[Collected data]
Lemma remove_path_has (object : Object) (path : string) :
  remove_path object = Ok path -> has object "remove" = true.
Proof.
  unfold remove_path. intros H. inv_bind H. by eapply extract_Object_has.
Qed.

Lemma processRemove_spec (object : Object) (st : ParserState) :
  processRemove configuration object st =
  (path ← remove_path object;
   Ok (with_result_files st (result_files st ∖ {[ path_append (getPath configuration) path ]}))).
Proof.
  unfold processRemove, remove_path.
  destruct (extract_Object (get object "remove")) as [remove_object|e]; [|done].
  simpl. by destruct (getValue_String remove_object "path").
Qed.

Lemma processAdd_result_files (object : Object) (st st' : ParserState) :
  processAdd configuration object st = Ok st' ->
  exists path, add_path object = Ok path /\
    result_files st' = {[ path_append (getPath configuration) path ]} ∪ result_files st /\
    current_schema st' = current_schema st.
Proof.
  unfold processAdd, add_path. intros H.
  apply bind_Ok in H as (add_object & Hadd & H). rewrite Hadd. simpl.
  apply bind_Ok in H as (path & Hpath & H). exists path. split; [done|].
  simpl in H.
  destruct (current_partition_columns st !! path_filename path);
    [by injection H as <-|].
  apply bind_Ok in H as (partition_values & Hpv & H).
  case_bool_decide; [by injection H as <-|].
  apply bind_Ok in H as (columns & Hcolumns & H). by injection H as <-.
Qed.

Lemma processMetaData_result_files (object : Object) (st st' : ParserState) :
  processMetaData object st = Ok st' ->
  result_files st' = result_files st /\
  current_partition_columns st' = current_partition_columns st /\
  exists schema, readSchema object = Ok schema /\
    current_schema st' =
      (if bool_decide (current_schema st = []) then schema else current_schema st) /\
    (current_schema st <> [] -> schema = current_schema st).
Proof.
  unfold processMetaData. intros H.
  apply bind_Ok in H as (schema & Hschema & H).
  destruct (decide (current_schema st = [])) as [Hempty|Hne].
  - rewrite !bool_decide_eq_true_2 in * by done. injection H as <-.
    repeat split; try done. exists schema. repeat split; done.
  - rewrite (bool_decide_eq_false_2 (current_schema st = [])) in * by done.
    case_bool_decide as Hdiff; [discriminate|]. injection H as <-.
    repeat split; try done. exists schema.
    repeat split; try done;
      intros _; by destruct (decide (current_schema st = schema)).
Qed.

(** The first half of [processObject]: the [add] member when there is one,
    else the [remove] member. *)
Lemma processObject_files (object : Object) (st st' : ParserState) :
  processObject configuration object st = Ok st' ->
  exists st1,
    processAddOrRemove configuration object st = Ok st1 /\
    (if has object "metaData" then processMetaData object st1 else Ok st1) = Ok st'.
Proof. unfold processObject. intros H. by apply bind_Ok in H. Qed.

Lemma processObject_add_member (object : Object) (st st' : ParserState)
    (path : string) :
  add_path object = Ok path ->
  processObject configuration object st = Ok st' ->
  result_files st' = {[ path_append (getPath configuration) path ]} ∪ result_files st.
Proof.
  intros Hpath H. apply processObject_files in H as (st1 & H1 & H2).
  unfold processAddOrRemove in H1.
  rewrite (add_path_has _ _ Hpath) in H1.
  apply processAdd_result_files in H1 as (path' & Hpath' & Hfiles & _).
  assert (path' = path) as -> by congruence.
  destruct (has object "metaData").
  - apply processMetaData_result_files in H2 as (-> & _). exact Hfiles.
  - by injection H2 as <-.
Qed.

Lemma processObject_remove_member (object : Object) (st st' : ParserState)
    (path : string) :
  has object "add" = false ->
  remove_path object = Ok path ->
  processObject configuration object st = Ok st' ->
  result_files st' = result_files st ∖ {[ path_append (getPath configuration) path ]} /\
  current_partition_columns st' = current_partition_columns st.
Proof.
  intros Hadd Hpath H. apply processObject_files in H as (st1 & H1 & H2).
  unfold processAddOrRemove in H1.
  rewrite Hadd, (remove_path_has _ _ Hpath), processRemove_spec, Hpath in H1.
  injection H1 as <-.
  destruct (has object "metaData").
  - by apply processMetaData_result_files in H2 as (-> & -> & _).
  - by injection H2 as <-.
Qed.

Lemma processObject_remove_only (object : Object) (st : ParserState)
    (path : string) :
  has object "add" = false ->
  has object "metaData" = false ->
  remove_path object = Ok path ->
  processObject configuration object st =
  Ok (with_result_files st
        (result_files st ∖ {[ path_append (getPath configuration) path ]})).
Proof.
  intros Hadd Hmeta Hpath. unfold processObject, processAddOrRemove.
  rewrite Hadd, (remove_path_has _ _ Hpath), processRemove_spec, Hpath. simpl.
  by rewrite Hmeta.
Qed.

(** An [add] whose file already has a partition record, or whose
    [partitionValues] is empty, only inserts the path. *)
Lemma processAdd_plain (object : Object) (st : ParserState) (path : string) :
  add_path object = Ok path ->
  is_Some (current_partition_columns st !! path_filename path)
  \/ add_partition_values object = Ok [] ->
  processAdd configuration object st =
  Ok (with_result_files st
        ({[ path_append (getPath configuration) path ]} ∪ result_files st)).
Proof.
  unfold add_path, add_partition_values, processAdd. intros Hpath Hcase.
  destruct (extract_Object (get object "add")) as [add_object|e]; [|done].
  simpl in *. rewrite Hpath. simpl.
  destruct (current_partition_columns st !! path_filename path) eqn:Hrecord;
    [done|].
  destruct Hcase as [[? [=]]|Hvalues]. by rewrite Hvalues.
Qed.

To do | Which lines in the entries above contain "Lemma"? Pull each of them out.

Reply |
Lemma remove_path_has (object : Object) (path : string) :
Lemma processRemove_spec (object : Object) (st : ParserState) :
Lemma processAdd_result_files (object : Object) (st st' : ParserState) :
Lemma processMetaData_result_files (object : Object) (st st' : ParserState) :
Lemma processObject_files (object : Object) (st st' : ParserState) :
Lemma processObject_add_member (object : Object) (st st' : ParserState)
Lemma processObject_remove_member (object : Object) (st st' : ParserState)
Lemma processObject_remove_only (object : Object) (st : ParserState)
Lemma processAdd_plain (object : Object) (st : ParserState) (path : string) :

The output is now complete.